(* ===== verification/OrderedCodec.v ===== *)
(** * The ordered key codec

    [linkrs-core/src/value/ordered_codec.rs]: encoding of values, and of
    vertex and edge references, as byte strings whose lexicographic order is
    the order of the values.  A buffer the source appends to is the list of the
    bytes appended; a decoder returns the value with the number of bytes it
    consumed.  Integers are encoded at their width: [as] casts, [^], [!] and
    [to_be_bytes] are written out. *)

From stdpp Require Import base list strings.
From Stdlib Require Import ZArith Lia SpecFloat.
From S2P Require Import Prelude Types Values WalTypes.

(** The kinds of [StorageError] the codec and its callers build. *)
Inductive StorageError :=
| SEDeserialize | SESerialize | SEInvalidInput | SEDb | SENotFound | SEConflict.

#[export] Instance StorageError_eq_dec : EqDecision StorageError.
Proof. solve_decision. Defined.

Module Codec.

(** ** Tags *)

Definition TAG_EMPTY : Z := 0.
Definition TAG_NULL : Z := 1.
Definition TAG_BOOL : Z := 2.
Definition TAG_SMALL_INT : Z := 3.
Definition TAG_INT : Z := 4.
Definition TAG_BIG_INT : Z := 5.
Definition TAG_FLOAT : Z := 6.
Definition TAG_DOUBLE : Z := 7.
Definition TAG_DECIMAL : Z := 8.
Definition TAG_DATE : Z := 9.
Definition TAG_TIME : Z := 10.
Definition TAG_DATE_TIME : Z := 11.
Definition TAG_STRING : Z := 12.
Definition TAG_FIXED_STRING : Z := 13.
Definition TAG_BLOB : Z := 14.
Definition TAG_VERTEX_ID : Z := 15.
Definition TAG_EDGE_REF : Z := 16.
Definition TAG_UUID : Z := 26.
Definition TAG_NULL_LAST : Z := 255.
Definition NULL_KIND_EMPTY : Z := 255.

● ● ● ●

Aim of the task:
An exact copy is needed of the closing lines of the entries above, counting from the one that contains "Definition TAG_UUID : Z := 26." and including it and the last.

Answer section:
Definition TAG_UUID : Z := 26.
Definition TAG_NULL_LAST : Z := 255.
Definition NULL_KIND_EMPTY : Z := 255.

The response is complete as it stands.